MY dream job just keeps on growing. Imagine being able to visit a historic holiday attraction in the beautiful Lancashire countryside every day, and getting paid for it.

Imagine being able to stay trim and get into shape without going to the gym -- being able to maintain and develop living art.

Well this dream is reality for me, David Roberts, the gardener in charge at Rufford Old Hall, a National Trust property near Ormskirk.

My job is to maintain and develop 15 acres of woodland and gardens in keeping with Victorian and Edwardian garden designs, using plants from that period or before.

The garden is laid out in such a way as to complement the different styles and periods of the listed hall and mansion.

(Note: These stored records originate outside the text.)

(** The search goes once around the ring, from the block after [freep]. *)
Lemma search_run s fl A N n :
  heap_ok s fl A → 1 ≤ n → (length fl + 1 < N)%nat →
  (∃ k w y ys l, found fl k w (y, ys) l ∧ n ≤ ys ∧
     malloc_loop enough rounds N n (u_freep s) (ld32 (u_mem s) (u_freep s)) s = take_block n w y ys s) ∨
  ((∀ b, b ∈ fl → b.2 < n) ∧ ∃ N', (N' = N - length fl - 1)%nat ∧
     malloc_loop enough rounds N n (u_freep s) (ld32 (u_mem s) (u_freep s)) s =
       (p <- morecore enough rounds n; if p =? 0 then ret 0 else q <- hptr p; malloc_loop enough rounds N' n p q) s).
Proof using.
  intros [Hb Hf Hring Hsp Hfree Hlive Hap Hlap] Hn HN.
  apply list_elem_of_fmap in Hf as ([f fs] & Ef & Hf). simpl in Ef. rewrite Ef.
  apply list_elem_of_split in Hf as (k1 & k2 & E). rewrite E in Hring, Hsp.
  apply seg_app in Hring as (r & Hs1 & -> & Hfs & Hs2). simpl in Hfs, Hs2.
  apply spaced_app in Hsp as (_ & [H2 _] & H1). rewrite list.Forall_forall in H2.
  apply (f_equal length) in E as El. rewrite length_app in El. simpl in El.
  assert (k1 = [] ∧ f = base ∧ fs = 0 ∧ fl = k2 ∨ ∃ k, k1 = (base, 0) :: k ∧ fl = k ++ (f, fs) :: k2) as Hk1.
  { destruct k1 as [|b k]; [left; by injection E as <- <- ->|right; injection E as <- ->; eauto]. }
  destruct (scan_run k2 N n f (ld32 (u_mem s) f) base s Hs2) as [(l1 & y & ys & l2 & E2 & Hy & Hr)|[Hsm2 Hr]]; [|lia| |].
  { intros b Hb'. rewrite Ef. specialize (H2 b Hb'). simpl in H2. lia. }
  { left. destruct (last_addr_snoc (f, fs) l1) as (l1' & ws & Ew). simpl in Ew.
    destruct Hk1 as [(-> & -> & -> & ->)|(k & -> & ->)].
    - exists l1, (last_addr base l1), y, ys, l2. split; [|done]. split; [done|]. eauto.
    - exists (k ++ (f, fs) :: l1), (last_addr f l1), y, ys, l2. split; [|done].
      split; [by rewrite E2, <-app_assoc|]. exists ((base, 0) :: k ++ l1'), ws. simpl. by rewrite Ew, app_assoc. }
  rewrite Hr. clear Hr.
  destruct (scan_run k1 (N - length k2) n (last_addr f k2) base f s Hs1) as [(l1 & y & ys & l2 & E1 & Hy & Hr)|[Hsm1 Hr]]; [|lia| |].
  { intros b Hb'. rewrite Ef. specialize (H1 b (f, fs) Hb' ltac:(left)). simpl in H1. lia. }
  { left. destruct Hk1 as [(-> & _)|(k & -> & ->)]; [by destruct l1|]. destruct l1 as [|b l1]; injection E1 as E0 E1.
    { subst. lia. }
    subst b. destruct (last_addr_snoc (base, 0) l1) as (l1' & ws & Ew).
    exists l1, (last_addr base l1), y, ys, (l2 ++ (f, fs) :: k2). split; [|done]. split; [by rewrite E1, <-app_assoc|]. eauto. }
  rewrite Hr. clear Hr. replace (N - length k2 - length k1)%nat with (S (N - length fl - 1)) by lia. cbn [malloc_loop].
  step. rewrite Hfs. destruct (Z.leb_spec n fs).
  - left. destruct Hk1 as [(_ & _ & -> & _)|(k & -> & ->)]; [lia|]. destruct (last_addr_snoc (base, 0) k) as (l1' & ws & Ew).
    exists k, (last_addr base k), f, fs, k2. split; [|done]. split; [done|]. eauto.
  - right. split.
    + destruct Hk1 as [(_ & _ & _ & ->)|(k & -> & ->)]; [done|].
      intros b [Hb'|[->|Hb']%elem_of_cons]%elem_of_app; [apply Hsm1; by right|done|by apply Hsm2].
    + eexists. split; [reflexivity|]. step. by rewrite Ef, Z.eqb_refl.
Qed.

It is great to be part of one of the oldest careers in the world, horticulture. The art of gardening takes many forms, with topiary being one of them. Topiary is the art of shaping trees and shrubs, traditionally box and yew.

Both are used at Rufford Old Hall in a variety of topiary shapes such as pom-poms, spirals, domes, and a particular favourite of mine are the two giant squirrels. Topiary has become very popular at the moment in modern gardens, but the history of it actually dates back as far as Roman times.

To help maintain the gardens to a high standard, Rufford benefits from the services of seven part-time volunteers who help with edging, mowing, weeding, dead-heading, pruning, staking, clipping and shaping.

As well as benefiting the trust our volunteers have a chance to learn new skills that I hope they can take home and use in their own gardens.

Some people moan when it takes them an hour to mow their lawns, but not me. Which is just as well as mowing just the ornamental lawns can take up to two days in the summer months,

Lawns, when cut and maintained correctly, set the whole garden off. It is a bit like having the right frame for a picture.

The garden is alive with hidden features such as an orchard with old varieties of apples and pears. There is a rose border and also shrub and herbaceous borders.

Rufford's herbaceous borders

are late Victorian, dated by the appearance of shrubs that are intermittent throughout the border as opposed to the early Victorian border that was completely herbaceous.

The garden is at its most spectacular in the spring, with naturalised crocus and daffodils, and explosions of rhododendron flowers throughout. Or maybe you would like to stroll along the bluebell walks in the fresh spring air to the chorus of our native and visiting birds.

We would be happy to share with you the history of Rufford Old Hall and its grounds.